As part of its election statement, the Australian Catholic Bishops’ Conference said the country had an obligation to take in more refugees from Afghanistan because of support for Australian military forces.

“The situation in Afghanistan requires a special contribution of at least 20,000 additional places,” the statement said.

“We have a moral duty to those who have supported the Australian military forces as performers or in other capacities.”

The statement also calls for a special welcome for Ukrainian refugees, saying they need “similar mercy”.

“Refugees and asylum seekers fleeing persecution, violence or life-threatening poverty, as well as those displaced by climate change, are our sisters and brothers.

The bishops have called for a broader reassessment of refugee policies, saying people fleeing violence or persecution have a “moral claim on our help, whether or not they meet the legal definitions of a refugee.”

“We need a fair, humane and timely system to assess asylum claims.”

The NSW Jewish Board of Deputies backed the call for special admission, with its CEO Darren Bark and Australian Jewry Executive Council co-CEO Peter Wertheim saying they were “wholeheartedly in agreement.” “.

“We commend the Australian Catholic Bishops’ Conference for their powerful statement that ‘we are one human family’, and wholeheartedly agree that anyone fleeing persecution and physical danger deserves immediate assistance.”

The Australian National Council of Imams has backed the call for more asylum seekers from Afghanistan.

Spokesman Ibrahim Dadoun told the Guardian the council had agreed Australia had a “moral duty” to Afghan asylum seekers.

“In return, the Australian government should not only provide more spaces for refugees, but also support Afghans through humanitarian or medical assistance.”

Dadoun said the council of imams also supports a broader increase in the humanitarian welcome program.

“Australia is a very big nation, and I’m sure we can easily absorb more asylum seekers very quickly.

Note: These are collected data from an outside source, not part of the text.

(** * Browser-interaction utilities of the site: reducer and hook of the
      autocomplete lookup, the modal overlay, the scroll animator and the
      SEO component.

    The browser is single threaded: every piece of code below runs as a
    task of the event loop (an effect after a render, a timer callback, a
    promise reaction, an animation frame).  Each utility is embedded as the
    state it keeps (React state, refs, closure variables, the part of the
    DOM it touches) and one function per task that the event loop can run. *)

From Stdlib Require Import String List ZArith Bool Lia QArith.
From Stdlib Require Import Lqa.
Import ListNotations.

Local Close Scope Q_scope.
Local Open Scope list_scope.
Local Open Scope string_scope.

(** JavaScript truthiness of a possibly undefined string: [undefined] and
    the empty string are falsy. *)
Definition truthy (o : option string) : bool :=
  match o with
  | Some s => negb (s =? "")
  | None => false
  end.

(** [a || b] on a possibly undefined string [a]. *)
Definition or_else (a : option string) (b : string) : string :=
  match a with
  | Some s => if s =? "" then b else s
  | None => b
  end.

(** Strict equality of two possibly undefined strings. *)
Definition opt_eqb (a b : option string) : bool :=
  match a, b with
  | Some x, Some y => x =? y
  | None, None => true
  | _, _ => false
  end.

(* ===================================================================== *)
(** * The autocomplete hook ([useGoogleAutocomplete])                     *)
(* ===================================================================== *)

Module Autocomplete.

(** The parsed JSON body of a response of the REST endpoint. *)
Record response := mkResponse {
  status : string;
  predictions : list string
}.

(** [state.results] is the literal [[]] until an [OK] response stores the
    whole parsed body ([action.payload.data]) in it. *)
Inductive results_t :=
| EmptyArray
| Data (d : response).

Record state := mkState {
  results : results_t;
  isLoading : bool;
  error : option string
}.

Definition initialState : state :=
  {| results := EmptyArray; isLoading := false; error := None |}.

(** [{ type: string, payload?: any }]; the hook only ever builds the
    payload [{ data }], so [payload] is the optional [data]. *)
Record action := mkAction {
  type : string;
  payload : option response
}.

Definition msg_request_denied : string := "Invalid 'key' parameter".
Definition msg_unknown_error : string := "Unknown error, refresh and try again.".

(** The [switch] of the reducer.  [None] is the [TypeError] that reading
    [action.payload.data] raises when an ['OK'] action has no payload. *)
Definition reducer (s : state) (a : action) : option state :=
  if type a =? "LOADING" then
    Some {| results := results s; isLoading := true; error := error s |}
  else if type a =? "OK" then
    match payload a with
    | Some data => Some {| results := Data data; isLoading := false; error := None |}
    | None => None
    end
  else if type a =? "ZERO_RESULTS" then
    Some {| results := EmptyArray; isLoading := false; error := None |}
  else if type a =? "INVALID_REQUEST" then
    Some {| results := results s; isLoading := false; error := None |}
  else if type a =? "REQUEST_DENIED" then
    Some {| results := results s; isLoading := false; error := Some msg_request_denied |}
  else if type a =? "UNKNOWN_ERROR" then
    Some {| results := results s; isLoading := false; error := Some msg_unknown_error |}
  else Some s.

(** The six action types the [switch] has a case for. *)
Definition handled_types : list string :=
  ["LOADING"; "OK"; "ZERO_RESULTS"; "INVALID_REQUEST"; "REQUEST_DENIED"; "UNKNOWN_ERROR"].

(** Membership in the six handled types, as the [switch] decides it. *)
Definition is_handled (t : string) : bool := existsb (String.eqb t) handled_types.


Definition loading : action := {| type := "LOADING"; payload := None |}.

(** The action the hook dispatches for a parsed body:
    [{ type: data.status, payload: { data } }]. *)
Definition of_response (data : response) : action :=
  {| type := status data; payload := Some data |}.

(** ** The hook around the reducer *)

Record options := mkOptions {
  types : option string;
  strictbounds : option string;
  offset : option string;
  language : option string;
  location : option string;
  radius : option string
}.

(** The argument object of the hook; [type_] is its [type] field. *)
Record props := mkProps {
  apiKey : string;
  query : string;
  type_ : string;
  opts : options
}.

Record placeDetailOptions := mkDetailOptions {
  d_fields : option (list string);
  d_region : option string;
  d_language : option string
}.

(** The dependency array of the query effect, compared entry by entry. *)
Definition deps_eqb (p p' : props) : bool :=
  (query p =? query p') && (apiKey p =? apiKey p')
  && opt_eqb (types (opts p)) (types (opts p'))
  && opt_eqb (language (opts p)) (language (opts p'))
  && opt_eqb (location (opts p)) (location (opts p'))
  && opt_eqb (radius (opts p)) (radius (opts p'))
  && opt_eqb (strictbounds (opts p)) (strictbounds (opts p'))
  && opt_eqb (offset (opts p)) (offset (opts p'))
  && (type_ p =? type_ p').

(** [cond ? `&name=${v}` : ''] *)
Definition param (cond : bool) (name : string) (v : option string) : string :=
  if cond then "&" ++ name ++ "=" ++ or_else v "" else "".

Inductive kind := Predictions | Details.

(** One call of [window.fetch].  The url of the call is [r_url] followed by
    the session token; tokens are kept apart from the text because [uuid4]
    is modelled by numbering its results. *)
Record request := mkRequest {
  r_id : nat;
  r_kind : kind;
  r_input : string;
  r_url : string;
  r_token : nat
}.

(** The closure that [debounce] returns: its arguments and its [timeout]
    variable, which holds the due time of the armed timer, if any. *)
Record debounced := mkDebounced {
  wait : Z;
  immediate : bool;
  timeout : option Z
}.

Definition debounce (w : Z) (imm : bool) : debounced :=
  {| wait := w; immediate := imm; timeout := None |}.

(** [executedFunction]: re-arms the timer; the boolean is [callNow]. *)
Definition executedFunction (t : Z) (d : debounced) : debounced * bool :=
  let callNow := immediate d && negb (if timeout d is Some _ then true else false) in
  ({| wait := wait d; immediate := immediate d; timeout := Some (t + wait d)%Z |}, callNow).

(** [executedFunction.clear] *)
Definition clear (d : debounced) : debounced :=
  {| wait := wait d; immediate := immediate d; timeout := None |}.

(** [later], the timer callback; the boolean tells whether [func] runs. *)
Definition later (d : debounced) : debounced * bool :=
  ({| wait := wait d; immediate := immediate d; timeout := None |}, negb (immediate d)).

(** Everything the hook keeps between tasks: the reducer state, the refs,
    the props of the last render, and the part of the browser it talks to
    (clock, interval timer, fetches in flight, log of fetches sent).

    [debouncedFn] is the debounced function the ref holds, with the props
    its [func] closes over.  [orphaned] are the debounced functions the ref
    held before, oldest first: the code can no longer reach them, but a
    timer that is still armed stays with the browser and runs their
    [later] when it is due.

    [uuid4 ()] is modelled as a source of pairwise distinct identifiers: the
    n-th identifier it hands out is represented by [n], [uuidNext] counts
    the calls. *)
Record hook := mkHook {
  props_ : props;
  st : state;
  sessionToken : nat;
  uuidNext : nat;
  sessionTokenTimeout : option Z;
  aborted : bool;
  initialRender : bool;
  debouncedFn : option (debounced * props);
  orphaned : list (debounced * props);
  now : Z;
  nextId : nat;
  pending : list request;
  issued : list request
}.

Definition set_st (s : state) (h : hook) : hook :=
  mkHook (props_ h) s (sessionToken h) (uuidNext h) (sessionTokenTimeout h)
    (aborted h) (initialRender h) (debouncedFn h) (orphaned h) (now h) (nextId h)
    (pending h) (issued h).

Definition set_debouncedFn (d : option (debounced * props)) (h : hook) : hook :=
  mkHook (props_ h) (st h) (sessionToken h) (uuidNext h) (sessionTokenTimeout h)
    (aborted h) (initialRender h) d (orphaned h) (now h) (nextId h) (pending h) (issued h).

(** Both places a debounced function can be in are written at once. *)
Definition set_timers (d : option (debounced * props)) (o : list (debounced * props))
  (h : hook) : hook :=
  mkHook (props_ h) (st h) (sessionToken h) (uuidNext h) (sessionTokenTimeout h)
    (aborted h) (initialRender h) d o (now h) (nextId h) (pending h) (issued h).

Definition set_pending (l : list request) (h : hook) : hook :=
  mkHook (props_ h) (st h) (sessionToken h) (uuidNext h) (sessionTokenTimeout h)
    (aborted h) (initialRender h) (debouncedFn h) (orphaned h) (now h) (nextId h) l (issued h).

Definition set_interval (i : option Z) (h : hook) : hook :=
  mkHook (props_ h) (st h) (sessionToken h) (uuidNext h) i
    (aborted h) (initialRender h) (debouncedFn h) (orphaned h) (now h) (nextId h)
    (pending h) (issued h).

(** [resetSessionToken] *)
Definition resetSessionToken (h : hook) : hook :=
  mkHook (props_ h) (st h) (uuidNext h) (S (uuidNext h)) (sessionTokenTimeout h)
    (aborted h) (initialRender h) (debouncedFn h) (orphaned h) (now h) (nextId h)
    (pending h) (issued h).

(** [dispatch]: the next render sees the reduced state.  The hook never
    dispatches an action on which the reducer throws. *)
Definition dispatch (a : action) (h : hook) : hook :=
  match reducer (st h) a with
  | Some s => set_st s h
  | None => h
  end.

Just as we have seen in Europe, where many countries have absorbed the massive influx of Ukrainian refugees, we can also do the same. It’s not exaggerated. »

The Morrison government has increased its humanitarian bed allocation for Afghan nationals to 16,500 over the next four years.

The announcement was made as part of the federal budget in March, with officials confirming that admission exceeded the “ceiling” of 13,750 for the annual humanitarian program.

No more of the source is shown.